Please restate the lines shown below exactly, every one of them.

**Records to use:**

[Start of section]

(* ===== verification/TestFormatter.v ===== *)
(** * TestFormatter: the unit tests of [examples/formatter_server.rs].

    Strings are sequences of characters; ["\n"] is a newline. *)

From S2P Require Import Prelude RustStd Serde Document Testing.

(** A literal with [^] for its newlines. *)
Definition text (s : string) : str :=
  (λ c, if (c =? N_of_ascii "^")%N then NL else c) <$> lit s.

Definition position (line character : N) : Position := {| line := line; character := character |}.

Definition test_position_to_offset_single_line : test :=
  let content := text "hello world" in
  assert_eq (position_to_offset content (position 0 0)) (Some 0);;
  assert_eq (position_to_offset content (position 0 5)) (Some 5);;
  assert_eq (position_to_offset content (position 0 11)) (Some 11).

Definition test_position_to_offset_multi_line : test :=
  let content := text "line1^line2^line3" in
  assert_eq (position_to_offset content (position 0 0)) (Some 0);;
  assert_eq (position_to_offset content (position 1 0)) (Some 6);;
  assert_eq (position_to_offset content (position 2 0)) (Some 12);;
  assert_eq (position_to_offset content (position 2 5)) (Some 17).

Definition test_position_to_offset_beyond_content : test :=
  let content := text "short" in
  assert_eq (position_to_offset content (position 0 100)) (Some 5);;
  assert_eq (position_to_offset content (position 10 0)) (Some 5).

Definition test_create_uppercase_edit_empty : test :=
  edits ← create_uppercase_edit ascii_uppercase [];
  assert_eq (length edits) 0.

Definition test_create_uppercase_edit_single_line : test :=
  edits ← create_uppercase_edit ascii_uppercase (text "hello world");
  assert_eq (length edits) 1;;
  edit ← edits !! 0;
  assert_eq (new_text edit) (text "HELLO WORLD");;
  assert_eq (line (range_start (edit_range edit))) 0%N;;
  assert_eq (character (range_start (edit_range edit))) 0%N;;
  assert_eq (line (range_end (edit_range edit))) 0%N;;
  assert_eq (character (range_end (edit_range edit))) 11%N.

Definition test_create_uppercase_edit_multi_line : test :=
  edits ← create_uppercase_edit ascii_uppercase (text "line1^line2");
  assert_eq (length edits) 1;;
  edit ← edits !! 0;
  assert_eq (new_text edit) (text "LINE1^LINE2");;
  assert_eq (line (range_end (edit_range edit))) 1%N;;
  assert_eq (character (range_end (edit_range edit))) 5%N.

Definition test_apply_incremental_changes_full_sync : test :=
  let doc := {| content := text "original"; version := 1 |} in
  let changes := [change_new None (text "replaced")] in
  doc ← apply_incremental_changes doc changes;
  assert_eq (content doc) (text "replaced").

Definition test_apply_incremental_changes_partial : test :=
  let doc := {| content := text "hello world"; version := 1 |} in
  let changes := [change_new (Some (range_new (position 0 6) (position 0 11))) (text "rust")] in
  doc ← apply_incremental_changes doc changes;
  assert_eq (content doc) (text "hello rust").

Definition test_apply_incremental_changes_insert : test :=
  let doc := {| content := text "hello"; version := 1 |} in
  let changes := [change_new (Some (range_new (position 0 5) (position 0 5))) (text " world")] in
  doc ← apply_incremental_changes doc changes;
  assert_eq (content doc) (text "hello world").

Definition tests : list test :=
  [test_position_to_offset_single_line; test_position_to_offset_multi_line;
   test_position_to_offset_beyond_content; test_create_uppercase_edit_empty;
   test_create_uppercase_edit_single_line; test_create_uppercase_edit_multi_line;
   test_apply_incremental_changes_full_sync; test_apply_incremental_changes_partial;
   test_apply_incremental_changes_insert].

Lemma formatter_tests_pass : passes_all tests.
Proof. run_tests. Qed.
(** * FixieDashBrooklyn: the pedal-timing physics and the level state machine

    A shallow embedding of [client/game/core/physics.py], of the
    simulation core of [client/game/services/game_service.py] with the
    part of [background_service.py] it reads back, of its caller
    [client/game/states/game_state.py], of the geometry computed by
    [client/game/ui/physics_bars.py], and of the rhythm bar of
    [client/game/core/timing_system.py].

    Numbers.  Python [float] values are idealised as exact rationals ([Q]),
    Python [int] values are [Z].  [int(x)] on a float truncates toward
    zero ([py_int]).  Equality of rationals is [Qeq] (written [==]).
    Python's [min]/[max] return their first argument unless the second is
    strictly smaller/greater, which is what [Qmin]/[Qmax] compute.  Where
    a property depends on the rounding of binary64, the operations are
    those of an [Arithmetic] with a bounded relative error.

    Mutation.  A Python object is a record; a method is a function from the
    object to the updated object (and a result, when it returns one). *)

From Stdlib Require Import QArith Qround Qminmax Qabs Lqa ZArith Lia.
From stdpp Require Import gmap strings.

Local Open Scope Q_scope.

(** ** Python numerics *)

(** [int(x)] for a float [x]: truncation toward zero. *)
Definition py_int (x : Q) : Z :=
  if Qle_bool 0 x then Qfloor x else Qceiling x.

(** Python's [x < y] on floats, as a boolean. *)
Definition Qltb (x y : Q) : bool := negb (Qle_bool y x).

[End of section]

**Result for this task:**
(* ===== verification/TestFormatter.v ===== *)
(** * TestFormatter: the unit tests of [examples/formatter_server.rs].

    Strings are sequences of characters; ["\n"] is a newline. *)

From S2P Require Import Prelude RustStd Serde Document Testing.

(** A literal with [^] for its newlines. *)
Definition text (s : string) : str :=
  (λ c, if (c =? N_of_ascii "^")%N then NL else c) <$> lit s.

Definition position (line character : N) : Position := {| line := line; character := character |}.

Definition test_position_to_offset_single_line : test :=
  let content := text "hello world" in
  assert_eq (position_to_offset content (position 0 0)) (Some 0);;
  assert_eq (position_to_offset content (position 0 5)) (Some 5);;
  assert_eq (position_to_offset content (position 0 11)) (Some 11).

Definition test_position_to_offset_multi_line : test :=
  let content := text "line1^line2^line3" in
  assert_eq (position_to_offset content (position 0 0)) (Some 0);;
  assert_eq (position_to_offset content (position 1 0)) (Some 6);;
  assert_eq (position_to_offset content (position 2 0)) (Some 12);;
  assert_eq (position_to_offset content (position 2 5)) (Some 17).

Definition test_position_to_offset_beyond_content : test :=
  let content := text "short" in
  assert_eq (position_to_offset content (position 0 100)) (Some 5);;
  assert_eq (position_to_offset content (position 10 0)) (Some 5).

Definition test_create_uppercase_edit_empty : test :=
  edits ← create_uppercase_edit ascii_uppercase [];
  assert_eq (length edits) 0.

Definition test_create_uppercase_edit_single_line : test :=
  edits ← create_uppercase_edit ascii_uppercase (text "hello world");
  assert_eq (length edits) 1;;
  edit ← edits !! 0;
  assert_eq (new_text edit) (text "HELLO WORLD");;
  assert_eq (line (range_start (edit_range edit))) 0%N;;
  assert_eq (character (range_start (edit_range edit))) 0%N;;
  assert_eq (line (range_end (edit_range edit))) 0%N;;
  assert_eq (character (range_end (edit_range edit))) 11%N.

Definition test_create_uppercase_edit_multi_line : test :=
  edits ← create_uppercase_edit ascii_uppercase (text "line1^line2");
  assert_eq (length edits) 1;;
  edit ← edits !! 0;
  assert_eq (new_text edit) (text "LINE1^LINE2");;
  assert_eq (line (range_end (edit_range edit))) 1%N;;
  assert_eq (character (range_end (edit_range edit))) 5%N.

Definition test_apply_incremental_changes_full_sync : test :=
  let doc := {| content := text "original"; version := 1 |} in
  let changes := [change_new None (text "replaced")] in
  doc ← apply_incremental_changes doc changes;
  assert_eq (content doc) (text "replaced").

Definition test_apply_incremental_changes_partial : test :=
  let doc := {| content := text "hello world"; version := 1 |} in
  let changes := [change_new (Some (range_new (position 0 6) (position 0 11))) (text "rust")] in
  doc ← apply_incremental_changes doc changes;
  assert_eq (content doc) (text "hello rust").

Definition test_apply_incremental_changes_insert : test :=
  let doc := {| content := text "hello"; version := 1 |} in
  let changes := [change_new (Some (range_new (position 0 5) (position 0 5))) (text " world")] in
  doc ← apply_incremental_changes doc changes;
  assert_eq (content doc) (text "hello world").

Definition tests : list test :=
  [test_position_to_offset_single_line; test_position_to_offset_multi_line;
   test_position_to_offset_beyond_content; test_create_uppercase_edit_empty;
   test_create_uppercase_edit_single_line; test_create_uppercase_edit_multi_line;
   test_apply_incremental_changes_full_sync; test_apply_incremental_changes_partial;
   test_apply_incremental_changes_insert].

Lemma formatter_tests_pass : passes_all tests.
Proof. run_tests. Qed.
(** * FixieDashBrooklyn: the pedal-timing physics and the level state machine

    A shallow embedding of [client/game/core/physics.py], of the
    simulation core of [client/game/services/game_service.py] with the
    part of [background_service.py] it reads back, of its caller
    [client/game/states/game_state.py], of the geometry computed by
    [client/game/ui/physics_bars.py], and of the rhythm bar of
    [client/game/core/timing_system.py].

    Numbers.  Python [float] values are idealised as exact rationals ([Q]),
    Python [int] values are [Z].  [int(x)] on a float truncates toward
    zero ([py_int]).  Equality of rationals is [Qeq] (written [==]).
    Python's [min]/[max] return their first argument unless the second is
    strictly smaller/greater, which is what [Qmin]/[Qmax] compute.  Where
    a property depends on the rounding of binary64, the operations are
    those of an [Arithmetic] with a bounded relative error.

    Mutation.  A Python object is a record; a method is a function from the
    object to the updated object (and a result, when it returns one). *)

From Stdlib Require Import QArith Qround Qminmax Qabs Lqa ZArith Lia.
From stdpp Require Import gmap strings.

Local Open Scope Q_scope.

(** ** Python numerics *)

(** [int(x)] for a float [x]: truncation toward zero. *)
Definition py_int (x : Q) : Z :=
  if Qle_bool 0 x then Qfloor x else Qceiling x.

(** Python's [x < y] on floats, as a boolean. *)
Definition Qltb (x y : Q) : bool := negb (Qle_bool y x).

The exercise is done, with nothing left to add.